* Data records *
(* ===== verification/Memory.v ===== *)
(** * The memory interface of the CPU (crates/vetro-cpu/src/mem.rs, trait
    [Memory])

    What the interpreter asks of a memory, as a class of operations; the
    provided methods of the trait are definitions over [read] and [write].
    [MemoryLaws] states what a memory promises the interpreter: an invariant
    every operation keeps, and the length and range of what is read.
    UserAccess discharges the laws for [UserMemory]; the theorems about the
    interpreter use them for any memory. *)

From Stdlib Require Import ZArith Lia Bool.
From stdpp Require Import base list numbers.
From S2P Require Import Prelude.
Local Open Scope Z_scope.

Inductive Access := Read | Write | Fetch.

#[export] Instance Access_eq_dec : EqDecision Access.
Proof. solve_decision. Defined.

Record MemFault := MkMemFault { fault_addr : Z; fault_access : Access }.

(** Memory as seen by the CPU (virtual addresses, little-endian). A read
    takes the length of the buffer and returns its content. *)
Class Memory (M : Type) : Type := {
  mem_read : Z -> nat -> prog M MemFault (list Z);
  mem_write : Z -> list Z -> prog M MemFault unit;
  mem_fetch : Z -> prog M MemFault Z;
  mem_read_unpriv : Z -> nat -> prog M MemFault (list Z);
  mem_write_unpriv : Z -> list Z -> prog M MemFault unit;
  mem_zero_block : Z -> prog M MemFault unit;
  mem_cmpxchg : Z -> list Z -> list Z -> prog M MemFault bool;
}.

(** The provided methods of the trait. *)
Section defaults.
Context {M : Type} (read : Z -> nat -> prog M MemFault (list Z))
  (write : Z -> list Z -> prog M MemFault unit).

Definition default_read_unpriv (addr : Z) (n : nat) : prog M MemFault (list Z) := read addr n.

Definition default_write_unpriv (addr : Z) (data : list Z) : prog M MemFault unit :=
  write addr data.

Definition default_zero_block (addr : Z) : prog M MemFault unit :=
  write addr (replicate 64 0).

Definition default_cmpxchg (addr : Z) (old new : list Z) : prog M MemFault bool :=
  cur ← read addr (length old);
  if bool_decide (cur = old) then write addr new;; mret true else mret false.
End defaults.

(** ** What a memory promises

    [mem_ok] is the representation invariant of the memory; every operation
    keeps it, and a read yields as many bytes as it was asked for. *)
Class MemoryLaws (M : Type) `{Memory M} : Type := {
  mem_ok : M -> Prop;
  read_keeps : forall a n m, is_u64 a -> mem_ok m -> mem_ok (mem_read a n m).2;
  write_keeps : forall a d m, is_u64 a -> mem_ok m -> bytes_ok d -> mem_ok (mem_write a d m).2;
  fetch_keeps : forall a m, is_u64 a -> mem_ok m -> mem_ok (mem_fetch a m).2;
  read_unpriv_keeps : forall a n m, is_u64 a -> mem_ok m -> mem_ok (mem_read_unpriv a n m).2;
  write_unpriv_keeps : forall a d m, is_u64 a -> mem_ok m -> bytes_ok d -> mem_ok (mem_write_unpriv a d m).2;
  zero_block_keeps : forall a m, is_u64 a -> mem_ok m -> mem_ok (mem_zero_block a m).2;
  cmpxchg_keeps : forall a old new m,
    is_u64 a -> mem_ok m -> bytes_ok old -> bytes_ok new -> mem_ok (mem_cmpxchg a old new m).2;
  read_bytes : forall a n m l m',
    is_u64 a -> mem_ok m -> mem_read a n m = (Ok l, m') -> length l = n /\ bytes_ok l;
  read_unpriv_bytes : forall a n m l m',
    is_u64 a -> mem_ok m -> mem_read_unpriv a n m = (Ok l, m') -> length l = n /\ bytes_ok l;
  fetch_word : forall a m w m', is_u64 a -> mem_ok m -> mem_fetch a m = (Ok w, m') -> is_u32 w;
}.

* Task details *
A complete and exact reproduction of the data is needed.

* Answer to this task *
(* ===== verification/Memory.v ===== *)
(** * The memory interface of the CPU (crates/vetro-cpu/src/mem.rs, trait
    [Memory])

    What the interpreter asks of a memory, as a class of operations; the
    provided methods of the trait are definitions over [read] and [write].
    [MemoryLaws] states what a memory promises the interpreter: an invariant
    every operation keeps, and the length and range of what is read.
    UserAccess discharges the laws for [UserMemory]; the theorems about the
    interpreter use them for any memory. *)

From Stdlib Require Import ZArith Lia Bool.
From stdpp Require Import base list numbers.
From S2P Require Import Prelude.
Local Open Scope Z_scope.

Inductive Access := Read | Write | Fetch.

#[export] Instance Access_eq_dec : EqDecision Access.
Proof. solve_decision. Defined.

Record MemFault := MkMemFault { fault_addr : Z; fault_access : Access }.

(** Memory as seen by the CPU (virtual addresses, little-endian). A read
    takes the length of the buffer and returns its content. *)
Class Memory (M : Type) : Type := {
  mem_read : Z -> nat -> prog M MemFault (list Z);
  mem_write : Z -> list Z -> prog M MemFault unit;
  mem_fetch : Z -> prog M MemFault Z;
  mem_read_unpriv : Z -> nat -> prog M MemFault (list Z);
  mem_write_unpriv : Z -> list Z -> prog M MemFault unit;
  mem_zero_block : Z -> prog M MemFault unit;
  mem_cmpxchg : Z -> list Z -> list Z -> prog M MemFault bool;
}.

(** The provided methods of the trait. *)
Section defaults.
Context {M : Type} (read : Z -> nat -> prog M MemFault (list Z))
  (write : Z -> list Z -> prog M MemFault unit).

Definition default_read_unpriv (addr : Z) (n : nat) : prog M MemFault (list Z) := read addr n.

Definition default_write_unpriv (addr : Z) (data : list Z) : prog M MemFault unit :=
  write addr data.

Definition default_zero_block (addr : Z) : prog M MemFault unit :=
  write addr (replicate 64 0).

Definition default_cmpxchg (addr : Z) (old new : list Z) : prog M MemFault bool :=
  cur ← read addr (length old);
  if bool_decide (cur = old) then write addr new;; mret true else mret false.
End defaults.

(** ** What a memory promises

    [mem_ok] is the representation invariant of the memory; every operation
    keeps it, and a read yields as many bytes as it was asked for. *)
Class MemoryLaws (M : Type) `{Memory M} : Type := {
  mem_ok : M -> Prop;
  read_keeps : forall a n m, is_u64 a -> mem_ok m -> mem_ok (mem_read a n m).2;
  write_keeps : forall a d m, is_u64 a -> mem_ok m -> bytes_ok d -> mem_ok (mem_write a d m).2;
  fetch_keeps : forall a m, is_u64 a -> mem_ok m -> mem_ok (mem_fetch a m).2;
  read_unpriv_keeps : forall a n m, is_u64 a -> mem_ok m -> mem_ok (mem_read_unpriv a n m).2;
  write_unpriv_keeps : forall a d m, is_u64 a -> mem_ok m -> bytes_ok d -> mem_ok (mem_write_unpriv a d m).2;
  zero_block_keeps : forall a m, is_u64 a -> mem_ok m -> mem_ok (mem_zero_block a m).2;
  cmpxchg_keeps : forall a old new m,
    is_u64 a -> mem_ok m -> bytes_ok old -> bytes_ok new -> mem_ok (mem_cmpxchg a old new m).2;
  read_bytes : forall a n m l m',
    is_u64 a -> mem_ok m -> mem_read a n m = (Ok l, m') -> length l = n /\ bytes_ok l;
  read_unpriv_bytes : forall a n m l m',
    is_u64 a -> mem_ok m -> mem_read_unpriv a n m = (Ok l, m') -> length l = n /\ bytes_ok l;
  fetch_word : forall a m w m', is_u64 a -> mem_ok m -> mem_fetch a m = (Ok w, m') -> is_u32 w;
}.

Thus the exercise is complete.